Return all entries below exactly. Skip nothing.

Dataset entries:

________________________

(** * vibe-check: the history scanner of [src/historyScanner.ts]

    A shallow embedding of [HistoryScanner] (path decoding, project-name
    inference, the scan over snapshot folders, the cache and its queries)
    and the properties of the index it builds, followed by its callers:
    [FileRecovery.getRelativePath], the tree provider of
    [src/recoveryTreeProvider.ts], version navigation in
    [src/previewPanel.ts] and the project picker of [src/extension.ts].

    Conventions of the embedding.
    - A JavaScript string is the list of its UTF-16 code units.
    - A JSON time stamp is a number: a rational or an infinity.  The
      time value of the [Date] made from it is an integer, or absent for
      an Invalid Date, whose [getTime()] is [NaN].
    - [Array.prototype.sort] is the stable sort when the comparator is
      consistent on the array; otherwise the order it leaves is the
      implementation's, here the host's.
    - The disk is a partial map from paths to nodes; [fs.existsSync],
      [fs.statSync], [fs.readdirSync] and [fs.readFileSync] observe it.
    - [path.join], [path.basename], [os.platform()] and the string
      functions that depend on the Unicode tables or the locale of the
      engine belong to the host and are taken as parameters ([Host]). *)

From Stdlib Require Import ZArith NArith Ascii String.
From stdpp Require Import base option list sorting.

________________________

**Response area**.
(** * vibe-check: the history scanner of [src/historyScanner.ts]

    A shallow embedding of [HistoryScanner] (path decoding, project-name
    inference, the scan over snapshot folders, the cache and its queries)
    and the properties of the index it builds, followed by its callers:
    [FileRecovery.getRelativePath], the tree provider of
    [src/recoveryTreeProvider.ts], version navigation in
    [src/previewPanel.ts] and the project picker of [src/extension.ts].

    Conventions of the embedding.
    - A JavaScript string is the list of its UTF-16 code units.
    - A JSON time stamp is a number: a rational or an infinity.  The
      time value of the [Date] made from it is an integer, or absent for
      an Invalid Date, whose [getTime()] is [NaN].
    - [Array.prototype.sort] is the stable sort when the comparator is
      consistent on the array; otherwise the order it leaves is the
      implementation's, here the host's.
    - The disk is a partial map from paths to nodes; [fs.existsSync],
      [fs.statSync], [fs.readdirSync] and [fs.readFileSync] observe it.
    - [path.join], [path.basename], [os.platform()] and the string
      functions that depend on the Unicode tables or the locale of the
      engine belong to the host and are taken as parameters ([Host]). *)

From Stdlib Require Import ZArith NArith Ascii String.
From stdpp Require Import base option list sorting.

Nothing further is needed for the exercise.